TASK PROMPT
A single number is expected: the count of lines below where the word "apply" occurs.

>>

Lemma sweep_execution_safe_witness :
  leg_bdev ∈ t_bdevs (execute_sweep spdk_rpc "n1" both_planned small_target).2 /\
  t_bdevs (execute_sweep spdk_rpc "n1" both_planned small_target).2 = [leg_bdev].
Proof.
  split; [|vm_compute; reflexivity].
  pose proof (sweep_execution_safe spdk_rpc id target_ok "n1" both_planned small_target) as H.
  destruct (execute_sweep spdk_rpc "n1" both_planned small_target) as [rest s'] eqn:He.
  destruct H as (_ & _ & Hb & _).
  - apply _.
  - split; apply (bool_decide_unpack _); vm_compute; exact I.
  - repeat constructor.
  - repeat constructor.
  - apply (Hb leg_bdev); [by left|]. left. eexists. split; [by left|]. left. left. right. by left.
Defined.

(** ** The guarded RPC endpoint *)

(** C7: On a target whose queries answer truthfully, the node agent's RPC
    endpoint lets a destructive request through exactly when one of these
    holds, and otherwise answers 409 and leaves the target as it was.  The
    request names no object (the field is missing or of another type); or it
    deletes an lvol or a subsystem or detaches a controller under an
    operation-scoped name (of a hot rejoin), which passes in any use; or the
    lvol is no raid's base and no export of it has a live controller, under
    any of its names (an lvol is not looked for among the ublk disks, see
    [ublk_lvol_deletable]); or the raid is named by no ublk disk and no such
    export; or neither this node nor an admitted host is connected to the
    subsystem and the VolumeAttachment does not put its consumer elsewhere; or
    no raid base is a namespace of the controller; or nothing has the ublk
    disk open. *)
Theorem destruction_guarded {S} (rpc : Value -> S -> result string Value * S) env request s T :
  Answers (probe_at rpc s) T -> NoDup (sub_nqn <$> t_subs T) -> mem (method_of request) GUARDED_METHODS = true ->
  (destruction_ok env T request -> handle_spdk_rpc rpc env request s = forwarded rpc request s) /\
  (~ destruction_ok env T request -> exists reason, handle_spdk_rpc rpc env request s = (Conflict reason, s)).
Proof.
  intros HA Hnd Hm. rewrite handle_split, <- (destroy_verdict_exact rpc env request s T HA Hnd Hm).
  unfold construct_verdict. rewrite (methods_apart _ Hm). cbn [negb].
  destruct (destroy_verdict rpc env request s ≫= blocked) as [r|]; split; first [done|by eauto].
Qed.

(** The requests that delete the two lvols of [small_target]. *)
Definition delete_leg : Value := lvol_delete_request "u-a".
Definition delete_loose : Value := lvol_delete_request "u-b".
Definition plain_env : AgentEnv := MkEnv "n1" None None (fun _ => OFree) (fun _ => Ok None).

Lemma destruction_guarded_witness :
  handle_spdk_rpc spdk_rpc plain_env delete_loose small_target = forwarded spdk_rpc delete_loose small_target /\
  exists reason, handle_spdk_rpc spdk_rpc plain_env delete_leg small_target = (Conflict reason, small_target).
Proof.
  assert (distinct_nqns small_target) as Hn by (apply (bool_decide_unpack _); vm_compute; exact I).
  pose proof (spdk_rpc_probe small_target Hn) as HA. split.
  - apply (destruction_guarded spdk_rpc plain_env delete_loose small_target small_target HA Hn eq_refl).
    apply (destroy_verdict_exact spdk_rpc plain_env delete_loose small_target small_target HA Hn eq_refl).
    vm_compute. reflexivity.
  - apply (destruction_guarded spdk_rpc plain_env delete_leg small_target small_target HA Hn eq_refl).
    rewrite <- (destroy_verdict_exact spdk_rpc plain_env delete_leg small_target small_target HA Hn eq_refl).
    vm_compute. discriminate.
Defined.

(** C24: The endpoint lets a construction through exactly when no ublk disk is
    live on the device it would put a second writer over, and the sizes agree:
    the bases a create finds are of one size, a base added to a raid is not
    smaller than it (unless the size belt is off); with the construction guard
    switched off everything passes.  Otherwise the answer is 409 and the
    target is as it was.  A request of any other method is forwarded. *)
Theorem construction_guarded {S} (rpc : Value -> S -> result string Value * S) env request s T :
  Answers (probe_at rpc s) T ->
  (mem (method_of request) CONSTRUCTION_GUARDED_METHODS = true ->
   (construction_ok env T request -> handle_spdk_rpc rpc env request s = forwarded rpc request s) /\
   (~ construction_ok env T request -> exists reason, handle_spdk_rpc rpc env request s = (Conflict reason, s))) /\
  (mem (method_of request) GUARDED_METHODS = false -> mem (method_of request) CONSTRUCTION_GUARDED_METHODS = false ->
   handle_spdk_rpc rpc env request s = forwarded rpc request s).
Proof.
  intros HA. rewrite handle_split. split.
  - intros Hm. assert (mem (method_of request) GUARDED_METHODS = false) as Hg.
    { destruct (mem (method_of request) GUARDED_METHODS) eqn:He; [|done]. apply methods_apart in He. congruence. }
    rewrite <- (construct_verdict_exact rpc env request s T HA Hm). unfold destroy_verdict. rewrite Hg. cbn [negb].
    change (@None Verdict ≫= blocked) with (@None string). cbn iota.
    destruct (construct_verdict rpc env request s ≫= blocked) as [r|]; split; first [done|by eauto].
  - intros Hg Hc. unfold destroy_verdict, construct_verdict. rewrite Hg, Hc. done.
Qed.

(** A mirror of two legs, one shorter. *)
Definition uneven_target : Target :=
  MkTarget [leg_bdev; MkBdev "lvs/vol_s" "u-s" [] 512 512; loose_bdev] [] [] [].
Definition create_over (bases : list string) : Value :=
  rpc_call RPC_BDEV_RAID_CREATE [("name", Str "raid_v"); ("base_bdevs", Arr (Str <$> bases))].

Lemma construction_guarded_witness :
  handle_spdk_rpc spdk_rpc plain_env (create_over ["u-a"; "u-b"]) uneven_target =
    forwarded spdk_rpc (create_over ["u-a"; "u-b"]) uneven_target /\
  exists reason, handle_spdk_rpc spdk_rpc plain_env (create_over ["u-a"; "u-s"]) uneven_target = (Conflict reason, uneven_target).
Proof.
  assert (distinct_nqns uneven_target) as Hn by (apply (bool_decide_unpack _); vm_compute; exact I).
  pose proof (spdk_rpc_probe uneven_target Hn) as HA. split.
  - refine (proj1 (proj1 (construction_guarded spdk_rpc plain_env (create_over ["u-a"; "u-b"]) uneven_target uneven_target HA) eq_refl) _).
    apply (construct_verdict_exact spdk_rpc plain_env (create_over ["u-a"; "u-b"]) uneven_target uneven_target HA eq_refl).
    vm_compute. reflexivity.
  - refine (proj2 (proj1 (construction_guarded spdk_rpc plain_env (create_over ["u-a"; "u-s"]) uneven_target uneven_target HA) eq_refl) _).
    rewrite <- (construct_verdict_exact spdk_rpc plain_env (create_over ["u-a"; "u-s"]) uneven_target uneven_target HA eq_refl).
    vm_compute. discriminate.
Defined.

(** ** When the target does not answer *)
Lemma str_contains_spec p s : str_contains p s = true <-> exists a b, s = a ++ p ++ b.
Proof.
  induction s as [|c s IH]; cbn [str_contains]; rewrite orb_true_iff, prefix_strip, bool_decide_eq_true.
  - split.
    + intros [[r Hr%strip_prefix_Some]|?]; [|done]. by exists "", r.
    + intros (a & b & He). left. destruct a; [|done]. change ("" ++ ?x) with x in He. rewrite He, strip_prefix_append. eauto.
  - rewrite IH. split.
    + intros [[r Hr%strip_prefix_Some]|(a & b & ->)]; [by exists "", r|]. by exists (String c a), b.
    + intros ([|d a] & b & He).
      * left. change ("" ++ ?x) with x in He. rewrite He, strip_prefix_append. eauto.
      * right. rewrite str_append_cons in He. injection He as -> ->. eauto.
Qed.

<<

SOLUTION FOR THIS PROBLEM
10